School of Materials Science and Engineering, University of New South Wales, Sydney, NSW 2052, Australia.
Department of Chemical and Biomolecular Engineering, University of Illinois at Urbana-Champaign, Urbana, IL 61801, USA.
Biomater Sci. 2021 Jun 15;9(12):4496-4509. doi: 10.1039/d1bm00574j.
The tissue microenvironment contains a complex assortment of multiple cell types, matrices, and vessel structures, which is difficult to reconstruct in vitro. Here, we demonstrate model tumor microenvironments formed through direct writing of vasculature channels and tumor cell aggregates, within a cell-laden microgel matrix. Photocrosslinkable microgels provide control over local and global mechanics, while enabling the integration of virtually any cell type. Direct writing of a Pluronic sacrificial ink into a stromal cell-microgel suspension is used to form vessel structures for endothelialization, followed by printing of melanoma aggregates. Tumor cells migrate into the prototype vessels as a function of spatial location, thereby providing a measure of invasive potential. The integration of perfusable channels with multiple spatially defined cell types provides new avenues for modelling development and disease, with scope for both fundamental research and drug development efforts.

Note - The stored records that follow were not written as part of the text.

(** C4: [/exp[1]] holds [params.pkl], and the function raises: as a
    pattern, [/exp[1]] matches [/exp1] only. *)
Lemma verify_experiment_dir_direct_counterexample :
  RefFS.lexists tree_bracket "/exp[1]/params.pkl" = true /\
  verify_experiment_dir (RefFS.glob tree_bracket) "/exp[1]"
  = Raise (InvalidExperimentDirStructure "No params.pkl file found!").
Proof. split; reflexivity. Qed.

(** C4: the artifact is in [/runs] and in two of its children. *)
Lemma verify_experiment_dir_holds_params_witness :
  RefFS.holding_children tree_both_levels "/runs" = ["a"; "b"] /\
  verify_experiment_dir (RefFS.glob tree_both_levels) "/runs" = Ok "/runs".
Proof.
  split; [reflexivity|].
  exact (verify_experiment_dir_holds_params tree_both_levels "/runs" eq_refl eq_refl).
Defined.

(** C5: the only child holding the artifact is hidden, and the function
    raises; of two children holding it one is hidden, and the function
    returns the other; the one child of [/runs[1]] is not found. *)
Lemma verify_experiment_dir_children_counterexample :
  RefFS.lexists tree_hidden_child "/runs/params.pkl" = false /\
  RefFS.holding_children tree_hidden_child "/runs" = [".a"] /\
  verify_experiment_dir (RefFS.glob tree_hidden_child) "/runs"
  = Raise (InvalidExperimentDirStructure "No params.pkl file found!") /\
  RefFS.lexists tree_hidden_and_visible "/runs/params.pkl" = false /\
  RefFS.holding_children tree_hidden_and_visible "/runs" = [".a"; "b"] /\
  verify_experiment_dir (RefFS.glob tree_hidden_and_visible) "/runs" = Ok "/runs/b" /\
  RefFS.lexists tree_bracket_parent "/runs[1]/params.pkl" = false /\
  RefFS.holding_children tree_bracket_parent "/runs[1]" = ["a"] /\
  verify_experiment_dir (RefFS.glob tree_bracket_parent) "/runs[1]"
  = Raise (InvalidExperimentDirStructure "No params.pkl file found!").
Proof. repeat split. Qed.

(** C5: one child, no child, two children with the artifact; a hidden
    child does not count. *)
Lemma verify_experiment_dir_visible_children_witness :
  verify_experiment_dir (RefFS.glob tree_one_child) "/runs" = Ok "/runs/a" /\
  verify_experiment_dir (RefFS.glob tree_no_child) "/runs"
  = Raise (InvalidExperimentDirStructure "No params.pkl file found!") /\
  verify_experiment_dir (RefFS.glob tree_two_children) "/runs"
  = Raise (InvalidExperimentDirStructure "More than one params.pkl file found!") /\
  verify_experiment_dir (RefFS.glob tree_hidden_and_visible) "/runs" = Ok "/runs/b".
Proof.
  assert (Hruns : "/runs" <> "") by discriminate.
  split; [|split; [|split]].
  - refine (proj1 (proj2 (verify_experiment_dir_visible_children
                            tree_one_child "/runs" eq_refl Hruns eq_refl _ eq_refl))
              "a" eq_refl).
    repeat constructor.
  - refine (proj1 (proj2 (proj2 (verify_experiment_dir_visible_children
                                   tree_no_child "/runs" eq_refl Hruns eq_refl _ eq_refl)))
              eq_refl).
    repeat constructor.
  - refine (proj2 (proj2 (proj2 (verify_experiment_dir_visible_children
                                   tree_two_children "/runs" eq_refl Hruns eq_refl _ eq_refl)))
              _).
    + repeat constructor.
    + vm_compute. lia.
  - refine (proj1 (proj2 (verify_experiment_dir_visible_children
                            tree_hidden_and_visible "/runs" eq_refl Hruns eq_refl _ eq_refl))
              "b" eq_refl).
    repeat constructor.
Defined.


(** A suffix below zero does not replace the starting [-1]. *)
Example select_latest_negative :
  int (last_field "/exp/checkpoint_-5") = Some (-5) /\
  find_checkpoint_dir (RefFS.glob tree_negative) "/exp" None = Ok (-1, None).
Proof. split; reflexivity. Qed.


(** C7: three rollouts of two steps. *)
Lemma run_rollouts_record_count_witness :
  exists st tr,
    @run_rollouts (stub 2) 2 tt 0%nat "/exp/eval/ckpt_12/eval.log" 3 = (Some st, tr) /\
    Z.of_nat (length (written tr)) = 6 /\
    numbering (written tr) = [(0, 1); (0, 2); (1, 1); (1, 2); (2, 1); (2, 2)].
Proof.
  apply (@run_rollouts_record_count (stub 2) 2 2 tt 0%nat
           "/exp/eval/ckpt_12/eval.log" 3).
  - exists (fun left : nat => left). split.
    + intros env. reflexivity.
    + intros env action m Hleft. simpl in Hleft. subst env.
      split; [destruct m; reflexivity|reflexivity].
  - lia.
  - lia.
  - lia.
Defined.

(** C8: the second record of a rollout carries the sum of both rewards. *)
Lemma episode_reward_is_running_sum_witness :
  snd one_rollout = (before_second ++ FileWrite second_record :: [FileClose])%list /\
  rewards_since_reset [] before_second = [2; 1] /\
  episode_reward second_record = 2 + 1 /\
  step_number second_record = 2.
Proof.
  split; [reflexivity|]. split; [reflexivity|].
  apply (@episode_reward_is_running_sum (stub 2) 2 tt 0%nat
           "/exp/eval/ckpt_12/eval.log" 1 before_second second_record [FileClose]).
  reflexivity.
Defined.



End Concrete.

(** * Further properties *)

(** ** [str] and [int] *)

Section DecimalFacts.

Local Open Scope string_scope.

Lemma digits_from_uint (d : Decimal.uint) :
  forall acc,
    digits_from acc false (list_ascii_of_string (NilEmpty.string_of_uint d))
    = Some (uint_value acc d).
Proof.
  induction d; intros acc; cbn [NilEmpty.string_of_uint list_ascii_of_string];
    try reflexivity;
    cbn [digits_from]; apply IHd.
Qed.

Lemma uint_value_acc (d : Decimal.uint) :
  forall acc : positive,
    Z.pos (Pos.of_uint_acc d acc) = uint_value (Z.pos acc) d.
Proof.
  induction d; intros acc; cbn [Pos.of_uint_acc uint_value];
    try reflexivity;
    rewrite IHd; f_equal; lia.
Qed.

Lemma uint_value_of_uint (d : Decimal.uint) :
  uint_value 0 d = Z.of_N (Pos.of_uint d).
Proof.
  induction d; cbn [Pos.of_uint uint_value]; try reflexivity;
    try exact IHd;
    cbn [Z.of_N]; now rewrite uint_value_acc.
Qed.

Lemma all_digits_uint (d : Decimal.uint) :
  forallb is_digit (list_ascii_of_string (NilEmpty.string_of_uint d)) = true.
Proof. induction d; simpl; trivial. Qed.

组织微环境包含多种细胞类型、基质和血管结构的复杂混合物,这在体外很难重建。在这里,我们通过直接写入脉管系统通道和肿瘤细胞聚集体,在细胞负载的微凝胶基质中展示了模型肿瘤微环境。光交联微凝胶可控制局部和全局力学,同时可实现几乎任何细胞类型的整合。将泊洛沙姆牺牲墨水直接写入基质细胞-微凝胶悬浮液中,用于形成内皮化的血管结构,然后打印黑色素瘤聚集体。肿瘤细胞作为空间位置的函数迁移到原型血管中,从而提供了侵袭潜力的衡量标准。可灌注通道与多种空间定义的细胞类型的集成提供了用于模拟发育和疾病的新途径,既有基础研究的潜力,也有药物开发工作的潜力。